SAN DIEGO (KGTV) - There are calls for safety improvements to local bridges after three people died from falling off of San Diego area bridges in less than a year.
That alarming number sparked a Team 10 investigation to examine if there’s more that can be done to keep people safe.
Towering above the ground, bridges can be looked at as modern architectural masterpieces, elegant structures performing a simple function. But, as with any other stretch of roadway, there can be deadly outcomes.
"I just have to survive every day,” said Gwendolyn Sneed. “I wake up, and today I have to survive."
Feb. 6, 2019, is a day Gwendolyn Sneed will never forget. Her partner of 20 years, Bob Bruno, had left their Jacumba Hot Springs home headed to work in San Diego.
"I woke up to some missed calls from his work, so I called his manager and he had not made it to work,” she said.
Sneed said she came across a story on the news; an accident on the Pine Valley Bridge. She saw Bruno's car being towed away in the video.
Sneed started checking with local hospitals but there was no sign of Bruno.
"I get in the car and start driving to the bridge and about 15 minutes into the drive, the medical examiner called and asked me to pull over,” she said.

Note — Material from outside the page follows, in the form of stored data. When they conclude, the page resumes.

(** * rsqlite: a database/sql driver for rqlite clusters

    A shallow embedding of the Go sources

      - driver.go      (connection strings: [ParseDSN])
      - leader.go      (the cluster manager: discovery, node selection)
      - connection.go  (connect / reconnect and the retry loops)
      - statement.go   (prepared statements)
      - result.go      (the row cursor and [convertValue])

    Go strings are byte strings ([string]), slices are lists, [int64] and
    [time.Duration] are [Z] with the wrap-around or saturation written out,
    a Go [error] is a value of the inductive [error], and an interface value is
    a [GoValue] tagged with its dynamic type.  Everything that leaves the
    process (HTTP status requests, the gorqlite client, the clock, the order
    in which a Go map is ranged over) is an operation of the class [Remote];
    the driver's functions thread the state of that environment and keep a
    log of the remote calls they make.  The two [sync.RWMutex] fields are part
    of the state: they are not re-entrant, and a goroutine that locks one it
    already holds never returns.

    [ExecContext], [QueryContext] and [Ping] call [reconnect] with [c.mu]
    held, and [connect], which [reconnect] ends with, takes [c.mu] itself:
    a failed first call is where these operations stay.  The retry loop,
    which [ExecContext] and [QueryContext] share word for word, is written
    once ([retry], [with_client]), with the method that stands at the place
    of [c.reconnect()] as an argument; [ExecContext] and [QueryContext] are
    its instances at [reconnect]. *)

From Stdlib Require Import ZArith String Ascii List Lia Bool.
From stdpp Require Import base gmap sets list strings.

Set Warnings "-clear-no-such-hyp".

Local Open Scope Z_scope.

(** ** Go's [strings] package, as far as the driver uses it *)

Module strings.

Fixpoint HasPrefix (s prefix : string) : bool :=
  match prefix, s with
  | EmptyString, _ => true
  | String _ _, EmptyString => false
  | String a p, String b s' => if Ascii.eqb a b then HasPrefix s' p else false
  end.

Fixpoint drop (n : nat) (s : string) : string :=
  match n, s with
  | O, _ => s
  | S _, EmptyString => EmptyString
  | S n', String _ s' => drop n' s'
  end.

Definition TrimPrefix (s prefix : string) : string :=
  if HasPrefix s prefix then drop (String.length prefix) s else s.

Fixpoint Contains (s substr : string) : bool :=
  HasPrefix s substr ||
  match s with
  | EmptyString => false
  | String _ s' => Contains s' substr
  end.

Definition byte (c : ascii) : N := N_of_ascii c.

Definition between (lo hi : N) (c : ascii) : bool :=
  ((lo <=? byte c) && (byte c <=? hi))%N.

(** Width of the UTF-8 sequence at the head of [s], as
    [utf8.DecodeRuneInString] reports it: 1 for ASCII and for every invalid
    or truncated sequence. *)
Definition rune_width (s : string) : nat :=
  match s with
  | EmptyString => 0
  | String c0 rest =>
      let b := byte c0 in
      let '(size, lo, hi) :=
        (if b <? 194 then (1%nat, 128, 191)
         else if b <=? 223 then (2%nat, 128, 191)
         else if b =? 224 then (3%nat, 160, 191)
         else if b =? 237 then (3%nat, 128, 159)
         else if b <=? 239 then (3%nat, 128, 191)
         else if b =? 240 then (4%nat, 144, 191)
         else if b <=? 243 then (4%nat, 128, 191)
         else if b =? 244 then (4%nat, 128, 143)
         else (1%nat, 128, 191))%N in
      match size, rest with
      | 2%nat, String c1 _ => if between lo hi c1 then 2%nat else 1%nat
      | 3%nat, String c1 (String c2 _) =>
          if between lo hi c1 && between 128 191 c2 then 3%nat else 1%nat
      | 4%nat, String c1 (String c2 (String c3 _)) =>
          if between lo hi c1 && between 128 191 c2 && between 128 191 c3
          then 4%nat else 1%nat
      | _, _ => 1%nat
      end
  end.

(** [explode]: one string per UTF-8 sequence ([more] bytes of the current
    sequence are still to be taken). *)
Fixpoint explode (more : nat) (cur : string) (s : string) : list string :=
  match s with
  | EmptyString => []
  | String c s' =>
      match more with
      | O =>
          match rune_width s with
          | S (S k) => explode (S k) (String c EmptyString) s'
          | _ => String c EmptyString :: explode O EmptyString s'
          end
      | S O => (cur +:+ String c EmptyString) :: explode O EmptyString s'
      | S k => explode k (cur +:+ String c EmptyString) s'
      end
  end.

(** The scan of [Split] for a non-empty separator: [skip] bytes of a
    separator just matched are still to be passed over, [cur] is the piece
    being collected. *)
Fixpoint split_scan (sep : string) (skip : nat) (cur : string) (s : string)
  : list string :=
  match s with
  | EmptyString => [cur]
  | String c s' =>
      match skip with
      | S k => split_scan sep k cur s'
      | O =>
          if HasPrefix s sep
          then cur :: split_scan sep (String.length sep - 1) EmptyString s'
          else split_scan sep O (cur +:+ String c EmptyString) s'
      end
  end.

Definition Split (s sep : string) : list string :=
  match sep with
  | EmptyString => explode O EmptyString s
  | _ => split_scan sep O EmptyString s
  end.

Definition bytes (l : list N) : string :=
  string_of_list_ascii (map ascii_of_N l).

(** The UTF-8 encodings of the runes for which [unicode.IsSpace] holds:
    tab, LF, VT, FF, CR, space, U+0085, U+00A0, U+1680, U+2000..U+200A,
    U+2028, U+2029, U+202F, U+205F, U+3000. *)
Definition space_runes : list string :=
  map bytes
    ([[9]; [10]; [11]; [12]; [13]; [32]; [194; 133]; [194; 160];
      [225; 154; 128]] ++
     map (fun k => [226; 128; k])
       [128; 129; 130; 131; 132; 133; 134; 135; 136; 137; 138; 168; 169; 175] ++
     [[226; 129; 159]; [227; 128; 128]])%N.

Her partner of two decades was gone.
"It was as if I could imagine before he died, life flashes before your eyes, they say, is kind of what happened to me at the moment,” she said.
Bruno died, not in the accident on the bridge, but while trying to help a family in need. He'd seen a vehicle stopped on the side of the bridge and pulled over to help. Sneed said a family with a baby was stranded. Bruno was in the process of helping move the baby seat when a Ford F-150 pickup truck drove over a patch of ice and barreled toward Bruno.
Bruno jumped out of the way to avoid being hit, but instead of landing on solid ground, he hopped over the side of the bridge guardrail and fell into the canyon below.
"I think Caltrans just needs to take a look at what the safety measures could be, lighting, higher guard rails, I don't know what that is, signage,” Sneed said.
While Bruno's incident is tragic, Team 10 discovered two other unrelated incidents where people lost their lives falling off of San Diego area bridges in the span on a year.
In September, Caltrans Highway Maintenance Lead Worker William Casdorph fell while he and his crew were doing maintenance work on the southbound State Route 163 overcross to southbound Interstate 805. He sustained significant injuries and died at the hospital.
"Our Caltrans family is grieving today,” Caltrans Director Laurie Berman said at the time. “Our deepest sympathy and condolences go out to Mr. Casdorph’s family and all those who worked with him."
Casdorph was based at the Kearny Mesa maintenance facility in San Diego and was a 19-year veteran of Caltrans.
In April 2018, Martin Lapisch fell to his death from State Route 125 in the Bonita area after a crash in which his car struck and killed a deer on the freeway.
Authorities said it appeared he jumped over the side of the bridge, possibly to get to a safe location, and didn't realize there was a 40-foot drop.
"At this time of day, it's pitch-dark out here. He couldn't have seen over the side,” California Highway Patrol Sgt. Steve Jio said at the time.
Those are the incidents Team 10 identified.
Statistics on people falling or jumping off of bridges to avoid danger or falling off of bridges isn't something easy to find. It's not something that's tracked by the CHP, the National Highway Traffic Safety Administration or the Federal Highway Administration.
Investigator Adam Racusin asked Caltrans about safety when it comes to bridges and overpasses.
"We are always looking for improvements of safety whether it's on our bridges or our regular highways,” said Caltrans Headquarters Division Chief of Maintenance Dennis Agar.
Agar said the agency always talks about incidents or close calls and how to prevent them. They even travel to other states to see how they handle safety.
"We make sure we do everything we can to address the concerns, especially with safety that brings up to our office and we try to address it statewide,” he said.
Sneed said it's human nature to want to blame someone or something, but she doesn't want to focus on that. Instead, her energy is focused on safety.
"Let's prevent this from happening again, I know Bob would want that,” she said.